Conclusion: From Pure Space User to Active ESG Partner

The CSRD no longer tolerates excuses. If you sign a new lease for a logistics property today, ESG data procurement and corresponding green lease clauses must be negotiated just as hard as the rent. Companies that do not proactively coordinate with their landlords now risk not only compliance violations and penalties, but also the loss of environmentally conscious clients in the medium term. Don't use transparency as a chore, but as a lever to reduce costs and increase the efficiency of your supply chain.

FAQ: Frequently Asked Questions about CSRD in Logistics Real Estate

As a tenant, can I legally force the landlord to hand over ESG data?

So far, there is no direct civil law obligation in standard tenancy law in Germany that forces the landlord to hand over detailed CO₂ data, unless this has been contractually agreed. The CSRD obliges you to report, not necessarily your landlord to deliver. This is precisely why green leases and clear additional contractual agreements are so vital for new or renewal contracts.

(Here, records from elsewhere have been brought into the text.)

Definition intended_by (ev : event eff) : option CancellationIntent :=
  let '@Ev _ X e x := ev in
  match e in eff X return X → option CancellationIntent with
  | EReserveCancellationAt _ i _ => λ x, fresh_intent i x
  | _ => λ _, None
  end x.

Definition starts (tr : list (event eff)) : list string := omap started_by tr.
Definition reservations (tr : list (event eff)) : list string := omap reserved_by tr.
Definition cancels (tr : list (event eff)) : list string := omap cancelled_by tr.
Definition intents (tr : list (event eff)) : list CancellationIntent := omap intended_by tr.

(** A receipt comes from the executor's answer or from an observation. *)
Definition receipt_known (tr : list (event eff)) (operationID reference : string) : Prop :=
  (∃ ctx inv, Ev (EStart ctx inv) (Ok reference) ∈ tr ∧ rq_OperationID (iv_Request inv) = operationID) ∨
  (∃ ctx rq o, Ev (EObserve ctx rq) (Ok o) ∈ tr ∧ rq_OperationID rq = operationID ∧
     ob_ExecutionReference o = reference).

(** A known outcome comes from a confirmed cancellation or from an observation
    of the finished process; an unknown outcome claims nothing. *)
Definition evidence_known (tr : list (event eff)) (operationID : string) (o : ResultOutcome) : Prop :=
  ro_Status o = ResultOutcomeUnknown ∨
  (∃ ctx a, Ev (ECancel ctx a) (Ok ()) ∈ tr ∧ ea_OperationID a = operationID ∧ ro_Status o = ResultCancelled) ∨
  (∃ ctx rq ob, Ev (EObserve ctx rq) (Ok ob) ∈ tr ∧ rq_OperationID rq = operationID ∧
     ob_Running ob = false ∧ Observation_Validate ob = Ok () ∧ o = observation_outcome ob).

Definition outcome_of (r : Result) : ResultOutcome :=
  mkResultOutcome (r_Status r) (r_ExitCode r) (r_Signal r) (r_StdoutReference r) (r_StderrReference r)
    (r_Error r).

(** ** The rule *)

Definition rule (trusting : bool) (tr : list (event eff)) (X : Type) (e : eff X) : Prop :=
  match e with
  | EReserveExecutionAt _ _ _ d => d = []
  | EReserveCancellationAt _ _ now => 0 < now
  | EStart _ inv => rq_OperationID (iv_Request inv) :: starts tr ⊆+ reservations tr
  | ECancel _ a => ea_OperationID a :: cancels tr ⊆+ (ci_TargetOperationID <$> intents tr)
  | EAttachExecution _ a => receipt_known tr (ea_OperationID a) (dp_ExecutionReference (ea_Dispatch a))
  | EStoreResult _ r => trusting = true ∨ evidence_known tr (r_OperationID r) (outcome_of r)
  | _ => True
  end.

Definition plausible (X : Type) (e : eff X) : X → Prop :=
  match e in eff X return X → Prop with
  | ENow => λ x, 0 < x
  | EGetExecution _ id => λ x, match x with Ok r => rq_OperationID (er_Request r) = id | Err _ => True end
  | _ => λ _, True
  end.

Lemma receipt_known_mono tr tr' id ref : tr ⊆ tr' → receipt_known tr id ref → receipt_known tr' id ref.
Proof. unfold receipt_known. set_solver. Qed.

Lemma evidence_known_mono tr tr' id o : tr ⊆ tr' → evidence_known tr id o → evidence_known tr' id o.
Proof.
  intros Hs [?|[(ctx&a&?&?&?)|(ctx&rq&ob&?&?)]]; [by left|right; left|right; right].
  - exists ctx, a. split_and!; auto.
  - exists ctx, rq, ob. split; auto.
Qed.

(** ** The methods follow the rule *)

Section methods.
Context (trusting : bool) (c : Coordinator).
Abbreviation obeys := (follows (rule trusting) plausible).

Lemma obeys_usable {A} `{!Zero A} b (k : prog (outcome A)) tr :
  obeys k tr (λ _ _, True) → obeys (usable b k) tr (λ _ _, True).
Proof. by destruct b. Qed.

Lemma obeys_context {A} `{!Zero A} ctx (k : prog (outcome A)) tr :
  (∀ tr', tr ⊆ tr' → starts tr' = starts tr → cancels tr' = cancels tr →
     reservations tr' = reservations tr → intents tr' = intents tr → obeys k tr' (λ _ _, True)) →
  obeys (with_context ctx k) tr (λ _ _, True).
Proof.
  intros Hk. unfold with_context, ContextError.
  destruct ctx; cbn; [done|..]; (split; [done|]); intros [e|] _; cbn; try done; apply Hk; set_solver.
Qed.

Lemma obeys_seq {A B} (p : prog A) (f : A → prog B) tr Q :
  obeys p tr (λ _ _, True) → (∀ a tr, obeys (f a) tr Q) → obeys (p ≫= f) tr Q.
Proof. intros Hp Hf. apply follows_bind. eapply follows_mono; [|exact Hp]. intros. apply Hf. Qed.

Lemma obeys_orelse {A B} (m : prog (result A)) (z : goerr → prog B) (k : A → prog B) tr Q :
  obeys m tr (λ _ _, True) → (∀ e tr, obeys (z e) tr Q) → (∀ a tr, obeys (k a) tr Q) →
  obeys (orelse m z k) tr Q.
Proof. intros Hm Hz Hk. apply obeys_seq; [done|]. intros [a|e] tr'; auto. Qed.

Lemma obeys_observeResult ctx r tr : obeys (observeResult c ctx r) tr (λ _ _, True).
Proof. unfold observeResult. by destruct (c_resultSink c). Qed.

Lemma obeys_observed ctx r tr : obeys (observed c ctx r) tr (λ _ _, True).
Proof. apply obeys_orelse; [apply obeys_observeResult|done..]. Qed.

Lemma NewResult_outcome rq st ct o r :
  NewResult rq st ct o = Ok r → outcome_of r = o ∧ r_OperationID r = rq_OperationID rq.
Proof. unfold NewResult. intros H. inv_ok H. by destruct o. Qed.

Lemma obeys_StoreOutcome ctx id st ct o tr :
  trusting = true ∨ evidence_known tr id o → obeys (StoreOutcome c ctx id st ct o) tr (λ _ _, True).
Proof.
  intros Ho. apply obeys_usable, obeys_context. intros tr1 Hsub _ _ _ _. cbn.
  split; [done|]. intros [record|e] Hid; cbn; [|done].
  destruct (er_Result record) as [r|]; [apply obeys_observed|].
  destruct (NewResult _ _ _ _) as [r|e] eqn:En; cbn; [|done].
  apply NewResult_outcome in En as [Hout Hop]. split.
  - destruct Ho as [?|Ho]; [by left|right]. rewrite Hout, Hop, Hid. eapply evidence_known_mono; [|done]. set_solver.
  - intros [[]|e] _; [apply obeys_observed|done].
Qed.

Lemma obeys_settle ctx id ob record tr :
  trusting = true ∨ ob_Running ob = true ∨ evidence_known tr id (observation_outcome ob) →
  obeys (settle c ctx id ob record) tr (λ _ _, True).
Proof.
  intros Ho. unfold settle. destruct (ob_Running ob); [done|].
  apply obeys_seq; [apply obeys_StoreOutcome; naive_solver|]. intros [r [e|]] tr'; [done|].
  by destruct (NewTerminalSummary r).
Qed.

Lemma obeys_Reconcile ctx id tr : obeys (Reconcile c ctx id) tr (λ _ _, True).
Proof.
  apply obeys_usable, obeys_context. intros tr1 _ _ _ _ _. cbn.
  split; [done|]. intros [record|e] Hid; cbn; [|done]. case_decide; [done|]. cbn.
  split; [done|]. intros [ob|e] _; cbn; [|done].
  destruct (Observation_Validate ob) as [[]|] eqn:Hval; cbn; [|done].
  set (tr2 := Ev (EObserve _ _) _ :: _).
  assert (Hev : ∀ tr', tr2 ⊆ tr' → trusting = true ∨ ob_Running ob = true ∨
    evidence_known tr' id (observation_outcome ob)).
  { intros tr' Hs. right. destruct (ob_Running ob) eqn:Er; [by left|right]. right. right.
    exists ctx, (er_Request record), ob. split_and!; try done. apply Hs. left. }
  destruct (er_Attached record).
  - case_decide; [done|]. by apply obeys_settle, Hev.
  - cbn. split.
    + right. exists ctx, (er_Request record), ob. split_and!; try done. left.
    + intros [a|e] _; [|done]. apply obeys_settle, Hev. set_solver.
Qed.

Lemma obeys_GetResult ctx id now tr : obeys (GetResult c ctx id now) tr (λ _ _, True).
Proof.
  apply obeys_usable, obeys_context. intros tr1 _ _ _ _ _. cbn.
  split; [done|]. intros [record|e] _; cbn; [|done].
  apply obeys_orelse; [by destruct (_ && _)|done|]. intros [] tr2. cbn.
  split; [done|]. intros [r|e] _; [|done]. apply obeys_orelse; [apply obeys_observeResult|done..].
Qed.

Lemma obeys_recover_pending ctx record tr : obeys (recover_pending c ctx record) tr (λ _ _, True).
Proof.
  apply obeys_seq; [apply obeys_Reconcile|]. intros [r [e|]] tr1; [|done].
  destruct (errors_is _ _); [|done]. cbn. split; [done|]. intros now _.
  apply obeys_seq; [|by intros [r' [e'|]] tr2]. apply obeys_StoreOutcome. right. by left.
Qed.

Lemma obeys_recover_retained ctx record r tr : obeys (recover_retained c ctx record r) tr (λ _ _, True).
Proof.
  apply obeys_seq; [apply obeys_observeResult|]. intros [[]|e] tr1; [|done]. cbn.
  split; [done|]. intros now _. case_decide; [|done]. cbn. split; [done|]. intros now' _.
  apply obeys_seq; [apply obeys_GetResult|]. intros [r' [e|]] tr2; [|done]. by destruct (errors_is _ _).
Qed.

Lemma obeys_recover_all ctx records results tr :
  obeys (recover_all c ctx records results) tr (λ _ _, True).
Proof.
  revert results tr. induction records as [|record records IH]; intros results tr; [done|]. cbn.
  destruct (er_ResultExpired record).
  { apply obeys_orelse; [by destruct (c_cleaner c)|done|intros; apply IH]. }
  destruct (er_Result record).
  - apply obeys_orelse; [apply obeys_recover_retained|done|intros; apply IH].
  - apply obeys_orelse; [apply obeys_recover_pending|done|intros; apply IH].
Qed.

Lemma obeys_Recover ctx tr : obeys (Recover c ctx) tr (λ _ _, True).
Proof.
  apply obeys_usable. cbn. split; [done|]. intros [records|e] _; [|done]. apply obeys_recover_all.
Qed.

Lemma obeys_Start ctx rq tr0 : starts tr0 = [] → reservations tr0 = [] → obeys (Start c ctx rq) tr0 (λ _ _, True).
Proof.
  intros Hs0 Hr0. apply obeys_usable, obeys_context. intros tr _ Hst _ Hrs _. rewrite Hs0 in Hst. rewrite Hr0 in Hrs. cbn. split; [done|]. intros now _.
  destruct (Request_Validate rq now) as [[]|e]; cbn; [|done]. split; [done|].
  intros [r err] _; cbn. case_decide as Hd; [done|].
  assert (err = None ∧ xr_Replayed r = false) as [-> Er] by (destruct err, (xr_Replayed r); naive_solver). cbn. split; [done|].
  intros [e|] _; [done|]. cbn. split.
  { rewrite Er. unfold starts, reservations in Hst, Hrs. rewrite Hst, Hrs. done. }
  intros [ref|e] _; [|by destruct (_ || _)]. cbn. split.
  - left. eexists _, _. split; [left|done].
  - by intros [a|e] _.
Qed.

Lemma obeys_Cancel ctx i tr0 : cancels tr0 = [] → intents tr0 = [] → obeys (ExecCoordinator.Cancel c ctx i) tr0 (λ _ _, True).
Proof.
  intros Hc0 Hi0. apply obeys_usable, obeys_context. intros tr _ _ Hcs _ His. rewrite Hc0 in Hcs. rewrite Hi0 in His. cbn. split; [done|]. intros now Hnow.
  split; [done|]. intros [r|e] _; cbn; [|done]. split; [done|]. intros [target|e] Htg; [|done].
  destruct (xc_Replayed r) eqn:Er; [done|]. destruct (_ && _); [|done]. cbn. split; [done|].
  intros [e|] _; [done|]. cbn. split.
  { rewrite Er. unfold cancels, intents in Hcs, His. rewrite Hcs, His. cbn. cbn in Htg. by rewrite Htg. }
  intros [[]|e] _; [|done]. cbn. split; [done|]. intros now2 _.
  destruct (NewResult _ _ _ _) as [res|e] eqn:En; cbn; [|done].
  apply NewResult_outcome in En as [Hout Hop]. split.
  - right. rewrite Hout, Hop. right. left. eexists _, _. split_and!; [by do 1 right; left|done|done].
  - intros [[]|e] _; [|done]. apply obeys_orelse; [apply obeys_observeResult|done..].
Qed.

Lemma obeys_api a : (trusting = false → ¬ hands_in_evidence a) → obeys (api_prog c a) [] (λ _ _, True).
Proof.
  intros Ha. destruct a; (apply obeys_seq; [|done]).
  - by apply obeys_Start.
  - apply obeys_usable, obeys_context. intros. cbn. split; [done|]. by intros [].
  - apply obeys_usable, obeys_context. intros. cbn. split; [done|]. by intros [].
  - apply obeys_usable, obeys_context. intros. cbn. split; [done|]. by intros [].
  - apply obeys_GetResult.
  - apply obeys_StoreOutcome. destruct trusting; [by left|]. destruct Ha; done.
  - apply obeys_Reconcile.
  - apply obeys_Recover.
  - by apply obeys_Cancel.
Qed.
End methods.

(** ** Pools *)

Lemma respond_timely {X} (e : eff X) s x s' :
  (∀ cl, call_of e = Some cl → timely cl) → exec_wf s → respond e s x s' → exec_wf s' ∧ plausible X e x.
Proof.
  intros Hr Hs Hx. split.
  - destruct (respond_state e s x s' Hx) as [-> | (cl & Hc & ->)]; [done|]. apply exec_apply_wf; auto.
  - destruct e; cbn in *; try done; [by destruct Hx|].
    destruct x as [r|]; [|done]. apply answers_read_Ok in Hx as [Hg ->].
    unfold GetExecution in Hg. destruct (Executions s !! id) as [r'|] eqn:Ek; simplify_eq.
    by destruct (xw_record s Hs _ _ Ek).
Qed.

What happens if I, as a tenant, do not receive the data for the CSRD report?

If primary data (e.g. exact electricity consumption from sub-meters) is missing, the CSRD allows the use of plausible estimates (secondary data) or benchmarks from industry databases in exceptional cases. However, this usually leads to a "worst-case scenario" in the calculation, which artificially worsens your own sustainability record. In addition, you must justify in the report why there is no real data.

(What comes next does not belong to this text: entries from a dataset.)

Lemma exec_reserve_spec os rq at_ d r :
  let m := ReserveExecutionAt rq at_ d (file_state r) in
  file_ok r → exec_wf (next m (file_state r)) → faithful (Export (next m (file_state r))) →
  file_ok (file_ReserveExecutionAt os rq at_ d r).2 ∧
  answers_reserve m (file_state r) (file_ReserveExecutionAt os rq at_ d r).1 (file_state (file_ReserveExecutionAt os rq at_ d r).2).
Proof.
  intros m Hok Ht Hf. destruct (exec_mutate_spec os (ReserveExecutionAt rq at_ d) r Hok Ht Hf) as [Hok' Ha].
  unfold file_ReserveExecutionAt. destruct (mutate _ _ r) as [x r'] eqn:Em. cbn in *. split; [done|].
  unfold mutate in Em. unfold assigned, answers_reserve. fold m in Ha, Em |- *.
  destruct (os_ctx_before_lock os); [simplify_eq; right; right; eauto with go|].
  destruct (file_closed r); [simplify_eq; right; right; eauto with go|].
  destruct (os_ctx_locked os); [simplify_eq; right; right; eauto with go|].
  destruct m as [[v t]|e] eqn:E; [|simplify_eq; by left].
  destruct Ha as [[-> ->]|[[-> ->]|(-> & e & He & ->)]]; [by left|right; left..]; exists v, t; eauto 10 with go.
Qed.

Lemma exec_read_spec {X} entry (f : State → result X) r :
  (file_read entry f r).2 = r ∧
  answers_read (f (file_state r)) (file_state r) (file_read entry f r).1 (file_state (file_read entry f r).2).
Proof.
  unfold file_read, answers_read. destruct entry as [c|]; [split_and!; eauto with go|].
  destruct (file_closed r); split_and!; eauto with go.
Qed.

Lemma exec_GetResult_spec os id now r :
  file_ok r → faithful (Export (ReadResult id now (file_state r)).2) →
  file_ok (file_GetResult os id now r).2 ∧
  answers_write (ReadResult id now (file_state r)).1.1 (file_state r) (ReadResult id now (file_state r)).2
    (file_GetResult os id now r).1 (file_state (file_GetResult os id now r).2).
Proof.
  intros Hok Hf. unfold file_GetResult.
  destruct (os_ctx_before_lock os) as [c|]; [split; [done|right; right; eauto with go]|].
  destruct (file_closed r) eqn:Ec; [split; [done|right; right; eauto with go]|].
  destruct (ReadResult id now (file_state r)) as [[v changed] s] eqn:E. cbn in *.
  assert (Hs : exec_wf s) by (destruct Hok; by eapply read_wf). destruct changed.
  - pose proof (commit_spec os v s r Hok Hs Hf) as Hc.
    by destruct (persist os (file_set_state s r)) as [[committed [err|]] r'].
  - apply read_cases in E as [[-> _]|(?&?&_&_&_&_&_&?&_)]; [|done].
    split; [|by left]. unfold file_ok. by destruct r.
Qed.

(** Calls with a sound clock whose effect JSON can represent. *)
Definition admissible {X} (e : eff X) (r : FileRepository) : Prop :=
  ∀ c, call_of e = Some c → timely c ∧ faithful (Export (exec_apply c (file_state r))).

Lemma exec_apply_next c s :
  exec_apply c s = match c with
  | XReserve rq at_ d => next (ReserveExecutionAt rq at_ d s) s
  | XAttach a => next (AttachExecution a s) s
  | XCancel i now => next (ReserveCancellation i now s) s
  | XStore res => next (StoreResult res s) s
  | XRead op now => (ReadResult op now s).2
  end.
Proof. by destruct c. Qed.

Lemma file_handle_spec {X} os (e : eff X) h r :
  file_handle os e = Some h → file_ok r → admissible e r →
  file_ok (h r).2 ∧ respond e (file_state r) (h r).1 (file_state (h r).2).
Proof.
  intros Hh Hok Ha. assert (Hwf : ∀ c, call_of e = Some c → exec_wf (exec_apply c (file_state r))).
  { intros c Hc. destruct (Ha c Hc), Hok. by apply exec_apply_wf. }
  assert (Hread : ∀ Y entry (f : State → result Y), file_ok (file_read entry f r).2).
  { intros. by destruct (exec_read_spec entry f r) as [-> _]. }
  destruct e; cbn in Hh; simplify_eq.
  all: try (split; [apply Hread|]; cbn [respond]; apply exec_read_spec).
  all: unfold file_AttachExecution, file_ReserveCancellationAt, file_StoreResult.
  all: specialize (Ha _ eq_refl); specialize (Hwf _ eq_refl); rewrite exec_apply_next in Ha, Hwf;
    destruct Ha as [_ Ha]; cbn [respond].
  all: first [by apply exec_reserve_spec | by apply exec_mutate_spec | by apply exec_GetResult_spec].
Qed.

(** Runs of the adapter: calls under any faults, and [Close]. *)
Definition empty_repository : FileRepository := mkFileRepository NewState false None.

Definition file_step (r r' : FileRepository) : Prop :=
  r' = file_Close r ∨
  ∃ X (e : eff X) os h, file_handle os e = Some h ∧ admissible e r ∧ (h r).2 = r'.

Are older halls (brownfields) generally a disadvantage under the CSRD?

Not necessarily. Although uninsulated existing buildings often cause more emissions during operation (Scope 1 and 2), the "grey energy" (Scope 3) has long since been written off due to the construction that took place years ago. If a brownfield is upgraded in terms of energy efficiency through a smart revitalization (e.g. new heating technology, PV roof, LED), the overall CO₂ balance over the life cycle can even be better than that of a completely new greenfield building on a greenfield site.